Dinosaurs with “hair”, “ribbons” confused scientists

Scientists recently discovered a species of dinosaur that had long, flat, stiff shoulder ligaments made of keratin and a mane with hair-like structures.

The ancient animal named Ubirajara jubatus was the size of a chicken and lived about 110 million years ago (Aptian stage of the Cretaceous period) in what is now Brazil. His tapes each with a small sharp ridge in the middle. His arms were covered with fur-like filaments up to his hands.

Luxquine / Wikimedia Commons

Usually inside, extraordinary outside

Inside it was common, with a skeleton resembling many small dinosaurs from the previous Jurassic period, scientists said Tuesday. Outwardly it was anything but.
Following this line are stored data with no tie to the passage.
(** C34: Every connection is answered to its end: for every division of the bytes into
    lines that fit the limit and a rest, the loop ends and gives what the lines
    give one after the other, in order and each with the node its predecessors
    left, up to the first request without [keepalive] or in error; the rest is
    answered as a request if the connection was closed after it, and with the
    timeout if nothing more came. *)
Theorem admin_conn_answers lines t e c
    (Hlines : Forall (fun l => complete_line l /\ (length l <= MAX_REQUEST_SIZE)%nat) lines)
    (Ht : Forall (fun x => x <> 10) t) (Hlen : (length t < MAX_REQUEST_SIZE)%nat) :
  run (mjoin lines ++ t) e c = Some (serve lines (fun c => fin_of t e c) c).
Proof.
  unfold handle_admin_conn.
  assert (forall c, exists fuel, loop fuel (mjoin lines ++ t) e c = Some (serve lines (fun c => fin_of t e c) c)) as Hrun.
  { clear c. induction Hlines as [|l lines [Hl Hm] _ IH]; intros c; simpl; [exists 2%nat; by apply loop_fin|].
    rewrite <- app_assoc.
    destruct (requested l) as [[req|err]|] eqn:Er.
    - destruct (handle req c) as [r c'] eqn:Eh. destruct (IH c') as [fuel Hf]. exists (S fuel).
      rewrite loop_step by done. rewrite Er, Eh, Hf. by destruct (rq_keepalive req), (serve lines _ c').
    - exists 1%nat. rewrite loop_step by done. by rewrite Er.
    - destruct (IH c) as [fuel Hf]. exists (S fuel). rewrite loop_step by done. by rewrite Er. }
  destruct (Hrun c) as [fuel Hf]. destruct (loop_total (S (length (mjoin lines ++ t))) (mjoin lines ++ t) e c) as [out Ho]; [lia|].
  rewrite Ho. destruct (Nat.le_ge_cases fuel (S (length (mjoin lines ++ t)))) as [Hle|Hle].
  - rewrite <- Ho. by apply (loop_mono fuel).
  - rewrite <- Hf. symmetry. by apply (loop_mono (S (length (mjoin lines ++ t)))).
Qed.

(** A request longer than the limit is refused before it is read to its end, and
    the connection is closed. *)
Theorem oversized_request_refused s rest e c (Hs : Forall (fun x => x <> 10) s) (Hlen : length s = MAX_REQUEST_SIZE) :
  run (s ++ rest) e c
  = Some ([error_response (lit "request exceeds " ++ show (Z.of_nat MAX_REQUEST_SIZE) ++ lit " bytes")], c).
Proof.
  unfold handle_admin_conn. simpl. unfold read_request. rewrite split_line_long by done.
  unfold request_of. assert (is_line s = false) as ->.
  { unfold is_line. destruct (last s) as [x|] eqn:E; [|done]. apply last_Some in E as [s' ->].
    apply Forall_app in Hs as [_ Hx]. apply Z.eqb_neq. by inversion Hx. }
  by rewrite (proj2 (Nat.leb_le _ _)) by lia.
Qed.

(** ** Actions *)

Definition unknown_action (action : str) : str := lit "unknown action '" ++ action ++ lit "', try 'list' for help".

Lemma key_of_hex_err k e : key_of_hex k = Err e -> head e <> Some 117.
Proof. unfold key_of_hex. destruct (hex_decode k); [case_match|]; intros [= <-]; done. Qed.

Lemma key_arg_err (args : JsonValue N) e : key_arg args = Err e -> head e <> Some 117.
Proof. unfold key_arg. destruct (arg_str "key" args); [apply key_of_hex_err|intros [= <-]; done]. Qed.

Lemma with_key_err (args : JsonValue N) (c : C) f e : (with_key args c f).1 = Err e ->
  (forall k, (f k).1 = Err e -> head e <> Some 117) -> head e <> Some 117.
Proof. unfold with_key. destruct (key_arg args) eqn:E; simpl; [eauto|]. intros [= <-] _. by eapply key_arg_err. Qed.

Lemma peer_action_err what op (args : JsonValue N) (c : C) e : head (lit what) <> Some 117 -> what <> ""%string ->
  (peer_action what op args c).1 = Err e -> head e <> Some 117.
Proof.
  intros Hw Hne. unfold peer_action, uri_arg. destruct (arg_str "uri" args) as [uri|]; simpl; [|intros [= <-]; done].
  destruct (op uri c) as [[[]|e'] c']; simpl; intros [= <-]. unfold failed. by destruct what.
Qed.

Lemma query_keys_err what k (args : JsonValue N) (c : C) e : head (lit what) <> Some 117 -> what <> ""%string ->
  (query_keys show_address prefix what k args c).1 = Err e -> head e <> Some 117.
Proof.
  intros Hw Hne He. eapply with_key_err; [exact He|]. clear He. intros key. cbn beta.
  destruct (co_query_keys k key c) as [[keys|e'] c']; simpl; intros [= <-]. unfold failed. by destruct what.
Qed.

Lemma get_node_info_err (args : JsonValue N) (c : C) e : (get_node_info from_str args c).1 = Err e -> head e <> Some 117.
Proof.
  unfold get_node_info. destruct (_ || _); [done|].
  destruct (key_of_hex _) as [key|e'] eqn:E; simpl; [|intros [= <-]; by eapply key_of_hex_err].
  destruct (co_query_json NodeInfo key c) as [[v|e'] c']; simpl; by intros [= <-].
Qed.

(** An action is known or its name is not among the listed ones. *)
Lemma handle_unknown req (c : C) e : (handle req c).1 = Err e -> head e = Some 117 -> to_lowercase (rq_request req) ∉ ACTIONS.
Proof.
  intros He Hu. revert He. unfold handle_request. set (action := to_lowercase (rq_request req)).
  repeat (case_bool_decide;
    [intros He; exfalso; revert Hu; try discriminate He;
     first [ by (eapply peer_action_err; [| |exact He])
           | by (eapply query_keys_err; [| |exact He])
           | by apply (get_node_info_err _ _ _ He)
           | by destruct (co_get_tun_status c) as [[? ?] ?]
           | apply (with_key_err _ _ _ _ He); clear He; intros k; cbn beta;
             first [ by destruct (co_count_lookup_targets k c) as [? ?]
                   | by destruct (co_count_lookup_targets k c) as [? ?], (co_force_lookup k c) as [? ?]
                   | destruct (co_query_json GetSelf k c) as [[?|?] ?]; by intros [= <-] ] ] |]).
  intros _. unfold ACTIONS. cbn [fmap list_fmap]. rewrite !not_elem_of_cons. split_and!; try done. apply not_elem_of_nil.
Qed.

(** The action is refused as unknown exactly when the answer to [list] does not
    name it. *)
Theorem listed_actions_exact req (c : C) :
  (handle req c = (Err (unknown_action (to_lowercase (rq_request req))), c) <-> to_lowercase (rq_request req) ∉ ACTIONS)
  /\ (to_lowercase (rq_request req) = lit "list" ->
      handle req c = (Ok (JObject [(lit "list", JArray (JString <$> ACTIONS))]), c)).
Proof.
  split; [split|].
  - intros He. eapply handle_unknown; [by rewrite He|done].
  - unfold handle_request, ACTIONS. cbn [fmap list_fmap]. rewrite !not_elem_of_cons. intros Hn. destruct_and! Hn.
    by rewrite !bool_decide_false by done.
  - intros Ha. unfold handle_request. by rewrite bool_decide_true.
Qed.

(** ** What reaches the node *)

(** The key that a request names. *)
Definition names_key (args : JsonValue N) (key : PublicKey) : Prop :=
  exists text, arg_str "key" args = Some text /\ hex_decode text = Some key /\ length key = 32%nat.

Lemma key_of_hex_ok text key : key_of_hex text = Ok key -> hex_decode text = Some key /\ length key = 32%nat.
Proof.
  unfold key_of_hex. destruct (hex_decode text) as [b|]; [|done].
  destruct (Nat.eqb_spec (length b) 32); simpl; [|done]. by intros [= ->].
Qed.

Lemma with_key_node (args : JsonValue N) (c : C) f :
  (with_key args c f).2 = c \/ exists key, names_key args key /\ (with_key args c f).2 = (f key).2.
Proof.
  unfold with_key, key_arg, names_key. destruct (arg_str "key" args) as [text|]; [|by left].
  destruct (key_of_hex text) as [key|] eqn:E; [|by left]. right. exists key. split; [|done].
  exists text. split; [done|]. by apply key_of_hex_ok.
Qed.

Lemma peer_action_node what op (args : JsonValue N) (c : C) :
  (peer_action what op args c).2 = c \/ exists uri, arg_str "uri" args = Some uri /\ (peer_action what op args c).2 = (op uri c).2.
Proof.
  unfold peer_action, uri_arg. destruct (arg_str "uri" args) as [uri|]; simpl; [|by left].
  right. exists uri. by destruct (op uri c) as [[[]|?] ?].
Qed.

(** The actions that ask another node. *)
Definition REMOTE : list str := lit <$> ["getnodeinfo"; "debug_remotegetself"; "debug_remotegetpeers"; "debug_remotegettree"].

Lemma get_node_info_node (args : JsonValue N) (c : C) :
  (get_node_info from_str args c).2 = c
  \/ exists key, names_key args key /\ (get_node_info from_str args c).2 = (co_query_json NodeInfo key c).2.
Proof.
  unfold get_node_info, names_key. destruct (arg_str "key" args) as [text|]; [|by left]. simpl.
  destruct (_ || _); [by left|]. destruct (key_of_hex text) as [key|] eqn:E; [|by left]. right. exists key. split.
  - exists text. split; [done|]. by apply key_of_hex_ok.
  - by destruct (co_query_json NodeInfo key c) as [[?|?] ?].
Qed.

#[local] Opaque lit.

(** A branch that first reads the key, or the URI, of the request. *)
Local Ltac by_key key Hk :=
  match goal with |- context [with_key ?a ?c ?f] =>
    destruct (with_key_node a c f) as [->|(key & Hk & ->)]; [left; reflexivity|] end.
Local Ltac by_uri :=
  match goal with |- context [peer_action ?w ?o ?a ?c] =>
    let uri := fresh "uri" in let Hu := fresh "Hu" in
    destruct (peer_action_node w o a c) as [->|(uri & Hu & ->)]; [left; reflexivity|right; left; exists uri; tauto] end.
(* ===== verification/AdminNode.v ===== *)
(** * AdminNode: the administration socket of a running node

    The reports and the forced lookup that the socket asks for are those of the
    router and of the links: an instance of [AdminCore] over the models of
    [Queries]. What a request for a forced lookup is told is what happens. *)

From stdpp Require Import strings options.
From S2P Require Import Prelude.
From S2P Require Import Wire.
From S2P Require Import Bloom.
From S2P Require Import Crypto.
From S2P Require Import Address.
From S2P Require Import Pathfinder.
From S2P Require Import Tree.
From S2P Require Import Router.
From S2P Require Import RouterFacts.
From S2P Require Import RouterInv.
From S2P Require Import Links.
From S2P Require Import Session.
From S2P Require Import SessionFacts.
From S2P Require Import Text.
From S2P Require Import Config.
From S2P Require Import Queries.
From S2P Require Import QueriesFacts.
From S2P Require Import Admin.
From S2P Require Import AdminFacts.
Open Scope Z_scope.

(** [EncryptedPacketConn::get_sessions], from the manager's
    [get_all_sessions]. *)
Definition get_sessions {F64 : Type} (secs_f64 : Z -> F64) `{CryptoBox} `{HashOrder} (now : Z) (m : SessionManager) : list (SessionEntry F64) :=
  merge_sort (key_le se_key)
    ((fun '(key, info) => mkSessionEntry key (secs_f64 (elapsed now (si_since info))) (si_tx info) (si_rx info)) <$> map_iter (sm_sessions m)).

Section Node.
Context {F64 N C : Type} (f64_zero : F64) (ms_f64 secs_f64 : Z -> F64).
Context {DK : Dalek} {HO : HashOrder} (murmur3_x64_128 : bytes -> Z -> option Z).
(** The parts of the node, and the times it reads. *)
Context (router : C -> Router) (set_router : Router -> C -> C) (links : C -> Links) {CB : CryptoBox} (sessions : C -> SessionManager).
Context (clock unix_clock delivery_queue_bytes : C -> Z).
(** The other operations. *)
Context (rest : AdminCore F64 N C).

(** [Core], as far as it is the router's and the links'. The liveness that
    [get_peers] fills in does not show in the list. *)
Definition node_core : AdminCore F64 N C := {|
  co_public_key c := self_key_of (router c);
  co_node_info_json := co_node_info_json;
  co_routing_entries c := query_routing_entries (router c);
  co_tree_coordinates c := query_tree_coordinates (router c);
  co_get_peers c := core_get_peers f64_zero secs_f64 (clock c) (query_peers f64_zero ms_f64 (router c)) (links c);
  co_get_tree c := query_tree (router c);
  co_get_paths c := query_paths (router c);
  co_get_sessions c := get_sessions secs_f64 (clock c) (sessions c);
  co_get_multicast_interfaces := co_get_multicast_interfaces;
  co_get_tun_status := co_get_tun_status;
  co_get_debug_snapshot c := query_debug_snapshot f64_zero ms_f64 secs_f64 murmur3_x64_128 (clock c) (delivery_queue_bytes c) (router c);
  co_count_lookup_targets key c := query_count_lookup_targets murmur3_x64_128 (router c) key;
  co_force_lookup key c :=
    let '(n, (_, r)) := query_force_lookup murmur3_x64_128 (clock c) (unix_clock c) (router c) key in (n, set_router r c);
  co_add_peer := co_add_peer;
  co_remove_peer := co_remove_peer;
  co_query_json := co_query_json;
  co_query_keys := co_query_keys
|}.

Context (num : Z -> N) (json_f64 : F64 -> JsonValue N) (from_str : str -> option (JsonValue N)).
Context (show_address : Address -> str) (show_subnet : Subnet -> str) (prefix : Z) (to_lowercase : str -> str).
Context (pkg_name pkg_version : str).
Local Abbreviation handle :=
  (@handle_request F64 N C node_core num json_f64 from_str show_address show_subnet prefix to_lowercase pkg_name pkg_version).

(** A forced lookup through the socket: the answer counts as many targets as
    lookups were sent, one for every peer on the tree whose filter covers the key,
    and the node goes on with the router that sent them. *)
Theorem admin_forced_lookup req c key
    (Hname : to_lowercase (rq_request req) = lit "forcelookup") (Hkey : names_key (rq_arguments req) key)
    (Hinv : router_inv (router c)) (Hself : self_key_of (router c) ∉ dom (rt_peers (router c)))
    (Hdest : x_key_of (router c) key <> x_key_of (router c) (self_key_of (router c)))
    (Hthr : should_throttle_lookup (rt_pathfinder (router c)) key (rt_path_throttle (router c)) (clock c) = false) :
  exists n acts r,
    handle req c = (Ok (JObject [(lit "key", JString (hex_encode key)); (lit "address", JString (show_address (addr_for_key prefix key)));
                                 (lit "xformed_key", JString (hex_encode (x_key_of (router c) key)));
                                 (lit "bloom_targets", JNumber (num (Z.of_nat n))); (lit "sent_to", JNumber (num (Z.of_nat n)))]),
                    set_router r c)
    /\ force_lookup murmur3_x64_128 (clock c) (unix_clock c) (router c) key = (acts, r)
    /\ n = length (List.filter is_path_lookup acts)
    /\ n = count_on_tree_targets_for_xkey murmur3_x64_128 (rt_blooms (router c)) (x_key_of (router c) key).
Proof.
  destruct (force_lookup murmur3_x64_128 (clock c) (unix_clock c) (router c) key) as [acts r] eqn:Ef.
  pose proof (forced_lookup_counted murmur3_x64_128 (router c) key (clock c) (unix_clock c) Hinv Hself Hdest Hthr) as Hn.
  unfold query_force_lookup in Hn. rewrite Ef in Hn. simpl in Hn.
  exists (length (List.filter is_path_lookup acts)), acts, r. split_and!; [|done..].
  rewrite handle_force_lookup with (key := key) by done. unfold co_count_lookup_targets, co_force_lookup. simpl.
  unfold query_force_lookup. rewrite Ef, Hn. reflexivity.
Qed.
End Node.

(** ** Witness *)

(** A node whose parts other than the router are those of the toy node. *)
Definition toy_rest : AdminCore unit Z (@Router toy_dalek) := {|
  co_public_key := self_key_of;
  co_node_info_json _ := [];
  co_routing_entries _ := 0%nat;
  co_tree_coordinates _ := [];
  co_get_peers _ := [];
  co_get_tree _ := [];
  co_get_paths _ := [];
  co_get_sessions _ := [];
  co_get_multicast_interfaces _ := [];
  co_get_tun_status _ := (false, ""%string, 0);
  co_get_debug_snapshot _ := mkDebugSnapshot 0 0 [] [] 0 0 [] 0 [] 0;
  co_count_lookup_targets _ _ := ([], 0%nat);
  co_force_lookup _ c := (0%nat, c);
  co_add_peer _ c := (Ok (), c);
  co_remove_peer _ c := (Ok (), c);
  co_query_json _ _ c := (Err [], c);
  co_query_keys _ _ c := (Err [], c)
|}.

Definition toy_manager : @SessionManager toy_dalek toy_box := @SessionManager_new toy_dalek toy_box (@GroupAuth_new toy_dalek toy_box []) 60000000000 0.
Definition node_links : Links := Links_new (ActiveLinks_new 0).
Definition lookup_nine : AdminRequest Z :=
  mkAdminRequest (lit "forcelookup") (JObject [(lit "key", JString (hex_encode (node 9)))]) false.

Lemma admin_forced_lookup_witness : exists r,
  @handle_request unit Z (@Router toy_dalek)
    (node_core tt (fun _ => tt) (fun _ => tt) (DK := toy_dalek) (HO := id_order) sample_murmur id (fun r _ => r) (fun _ => node_links) (fun _ => toy_manager)
       (fun _ => 5) (fun _ => 1) (fun _ => 0) toy_rest)
    id (fun _ => JNull) (fun _ => None) id id 2 id [] [] lookup_nine linked_router
  = (Ok (JObject [(lit "key", JString (hex_encode (node 9))); (lit "address", JString (addr_for_key 2 (node 9)));
                  (lit "xformed_key", JString (hex_encode (node 9))); (lit "bloom_targets", JNumber 1); (lit "sent_to", JNumber 1)]), r).
Proof.
  destruct (@admin_forced_lookup unit Z (@Router toy_dalek) tt (fun _ => tt) (fun _ => tt) toy_dalek id_order sample_murmur
    id (fun r _ => r) (fun _ => node_links) _ (fun _ => toy_manager) (fun _ => 5) (fun _ => 1) (fun _ => 0) toy_rest
    id (fun _ => JNull) (fun _ => None) id id 2 id [] [] lookup_nine linked_router (node 9)) as (n & acts & r & -> & _ & _ & Hn).
  - reflexivity.
  - exists (hex_encode (node 9)). split_and!; vm_compute; reflexivity.
  - exact linked_router_inv.
  - apply not_elem_of_dom. vm_compute. reflexivity.
  - vm_compute. discriminate.
  - vm_compute. reflexivity.
  - exists r. assert (n = 1%nat) as -> by (rewrite Hn; vm_compute; reflexivity). reflexivity.
Defined.
(* ===== verification/CtlAdmin.v ===== *)
(** * CtlAdmin: the control program and the socket together

    A command of the control program reaches the action of its name and what is
    shown is the action's response or its error. *)

From stdpp Require Import strings options.
From S2P Require Import Prelude.
From S2P Require Import Wire.
From S2P Require Import Address.
From S2P Require Import Text.
From S2P Require Import Config.
From S2P Require Import Queries.
From S2P Require Import Admin.
From S2P Require Import AdminFacts.
From S2P Require Import Ctl.
From S2P Require Import CtlFacts.
Open Scope Z_scope.

Section Together.
Context {F64 N C : Type} {AC : AdminCore F64 N C}.
Context (num : Z -> N) (json_f64 : F64 -> JsonValue N) (from_str : str -> option (JsonValue N)).
Context (show_address : Address -> str) (show_subnet : Subnet -> str) (prefix : Z) (to_lowercase : str -> str).
Context (pkg_name pkg_version : str).
Context (from_utf8_lossy : bytes -> str) (parse_request : str -> result str (AdminRequest N)).
Context (as_u64 : N -> option Z) (as_f64 : N -> option F64).
Context (is_pos : F64 -> bool) (show_1 : F64 -> str) (to_u64 : F64 -> Z) (show_2 : Z -> nat -> str).
Context (json_text json_pretty : JsonValue N -> str) (to_bytes : str -> bytes) (from_utf8 : bytes -> option str).

Local Abbreviation handle := (handle_request num json_f64 from_str show_address show_subnet prefix to_lowercase pkg_name pkg_version).
Local Abbreviation run := (handle_admin_conn num json_f64 from_str show_address show_subnet prefix to_lowercase pkg_name pkg_version
  from_utf8_lossy parse_request).
Local Abbreviation print := (print_response as_u64 as_f64 is_pos show_1 to_u64 show_2 json_text json_pretty to_lowercase).

(** The line that the client reads: the responses written, up to the first line
    feed, which is where the first one ends. *)
Definition server (e : StreamEnd) (c : C) (sent : bytes) : result str str :=
  match run sent e c with
  | Some (resp :: _, _) => ok_or (lit "stream did not contain valid UTF-8") (from_utf8 (write_response (fun v => to_bytes (json_text v)) resp))
  | _ => Ok []
  end.

(** The control program shows what the action gives: for a request whose text and
    a response whose text read back as they were printed, without a line feed in
    the request, the program prints the action's response for a reader, or exits
    with the action's error. *)
Theorem ctl_shows_action e (c : C) tw endpoint command arguments parse_error line
    (req := mkAdminRequest command (JObject arguments) false) (resp := respond req (handle req c).1)
    (sent := to_bytes (json_text (request_json req)))
    (Hline : Forall (fun x => x <> 10) sent) (Hmax : (length sent < MAX_REQUEST_SIZE)%nat)
    (Hblank : trim (from_utf8_lossy (sent ++ [10])) <> [])
    (Hreq : parse_request (trim (from_utf8_lossy (sent ++ [10]))) = Ok req)
    (Hutf8 : from_utf8 (write_response (fun v => to_bytes (json_text v)) resp) = Some line)
    (Hresp : trim line <> [] /\ from_str (trim line) = Some (response_json resp)) :
  run_ctl as_u64 as_f64 is_pos show_1 to_u64 show_2 json_text json_pretty to_lowercase (fun _ => Ok (server e c)) to_bytes from_str
    parse_error tw endpoint false command arguments
  = match (handle req c).1 with
    | Ok v => lines ← print tw command v; Ret (CtlPrinted lines)
    | Err err => Ret (CtlExit (lit "Error: " ++ err))
    end.
Proof.
  assert (run (sent ++ [10]) e c = Some ([resp], (handle req c).2)) as Hrun.
  { pose proof (conn_answers_line num json_f64 from_str show_address show_subnet prefix to_lowercase pkg_name pkg_version
      from_utf8_lossy parse_request (sent ++ [10]) e c) as ->; [|by apply complete_line_intro..].
    unfold request_of, is_line. rewrite last_snoc. change (10 =? 10) with true. cbn [negb andb]. cbv zeta.
    rewrite bool_decide_false by done. rewrite Hreq.
    unfold resp. by destruct (handle req c). }
  unfold run_ctl. cbv beta iota zeta. change (JObject [_; _; _]) with (request_json req). fold sent.
  unfold server. rewrite Hrun, Hutf8. unfold ok_or. rewrite bool_decide_false by apply Hresp. rewrite (proj2 Hresp).
  unfold resp, respond. destruct (handle req c).1 as [v|err]; reflexivity.
Qed.
End Together.

(** The report of [getdebug] has no fields of the names that the control program
    prints the pending lookups and the pending requests under. *)
Lemma debug_fields_missing {F64 N : Type} num json_f64 show_address prefix (snap : @DebugSnapshot F64) sessions peers :
  let report := @debug_report F64 N num json_f64 show_address prefix snap sessions peers in
  jget report "pending_lookup_count" = None /\ jget report "pending_sig_requests" = None
  /\ jget report "pending_lookups" = Some (JArray (pending_report num json_f64 show_address prefix <$> sn_pending_lookups snap))
  /\ jget report "unresponded_peers" = Some (JNumber (num (Z.of_nat (sn_unresponded_peers snap)))).
Proof. split_and!; reflexivity. Qed.

(** ** Witness *)

Definition list_request : AdminRequest Z := mkAdminRequest (lit "list") (JObject []) false.
Definition list_response : AdminResponse Z := respond list_request (Ok (JObject [(lit "list", JArray (JString <$> ACTIONS))])).

(** A printer that tells the request from the response. *)
Definition tiny_text (v : JsonValue Z) : str :=
  match v with JObject ((k, _) :: _) => if bool_decide (k = lit "request") then lit "q" else lit "r" | _ => [] end.
Definition tiny_from_str (s : str) : option (JsonValue Z) := if bool_decide (s = lit "r") then Some (response_json list_response) else None.
Definition tiny_parse (s : str) : result str (AdminRequest Z) := if bool_decide (s = lit "q") then Ok list_request else Err [].

Lemma ctl_shows_action_witness :
  run_ctl (F64 := unit) Some (fun _ => None) (fun _ => false) (fun _ => []) (fun _ => 0) (fun _ _ => []) tiny_text tiny_text id
    (fun _ => Ok (@server unit Z (list str) toy_core id (fun _ => JNull) tiny_from_str id id 2 id [] [] id tiny_parse tiny_text id Some EndSilent []))
    id tiny_from_str [] None (lit "tcp://localhost:9001") false (lit "list") []
  = Ret (CtlPrinted (lit "Available commands:" :: ((fun a => lit "  " ++ a) <$> ACTIONS))).
Proof.
  etransitivity; [apply (@ctl_shows_action unit Z (list str) toy_core id (fun _ => JNull) tiny_from_str id id 2 id [] [] id tiny_parse
    Some (fun _ => None) (fun _ => false) (fun _ => []) (fun _ => 0) (fun _ _ => []) tiny_text tiny_text id Some
    EndSilent [] None (lit "tcp://localhost:9001") (lit "list") [] [] (lit "r" ++ [10]))|vm_compute; reflexivity].
  - repeat constructor; discriminate.
  - apply Nat.ltb_lt. vm_compute. reflexivity.
  - vm_compute. discriminate.
  - vm_compute. reflexivity.
  - vm_compute. reflexivity.
  - split; [vm_compute; discriminate|vm_compute; reflexivity].
Defined.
“There are many other weird dinosaurs out there, but this one is unlike any other,” said David Martill, professor of paleobiology at the University of Portsmouth, England, who led the study and was published in the journal Cretaceous Research.

Ubirajara’s hair-like structures appear to be a rudimentary form of feathers called proto-feathers. This wasn’t real hair, an exclusively mammalian trait. Many dinosaurs had feathers. In fact, birds evolved from small feathered dinosaurs about 150 meters ago.

Bob Nicholls, paleocreations.com.

Unique to a dinosaur

“Probably from a distance it looked hairy rather than feather-light,” said Martill. “It probably had hair-like proto-feathers over much of its body, but they are only preserved along its neck, back, and arms. The ones on the back are very long and give it a kind of mane that is unique to dinosaurs. “

Ubirajara’s ribbon-like structures could have been used for display, possibly to attract partners or intimidate opponents, or to engage in rivalries between men, Martill added. Such representations are often made of male animals – think of the ornate tail feathers of a peacock – and lead Martill to an “educated guess” that this Ubirajara person was male.

“The ligaments that seem to come off the shoulders are like nothing I’ve seen in nature before,” said Martill.

While it is impossible to know from the fossil that arrived in a museum in the state of Ceará in the early 1990s, ScienceNews reported – Martill said that Ubirajara might have been colorful.

“I bet it was,” he added.

The first of its kind

The fossilized partial skeleton of Ubirajara Jubatus was collected from the Lower Cretaceous Crato Formation in northeastern Brazil.

Smyth et al., Doi: 10.1016 / j.cretres.2020.104686.

Ubirajara Jubatus is the first non-avian dinosaur described from the Brazilian Crato Formation, a shallow inland sea that was created about 110 million years ago, ”said the paleontologists.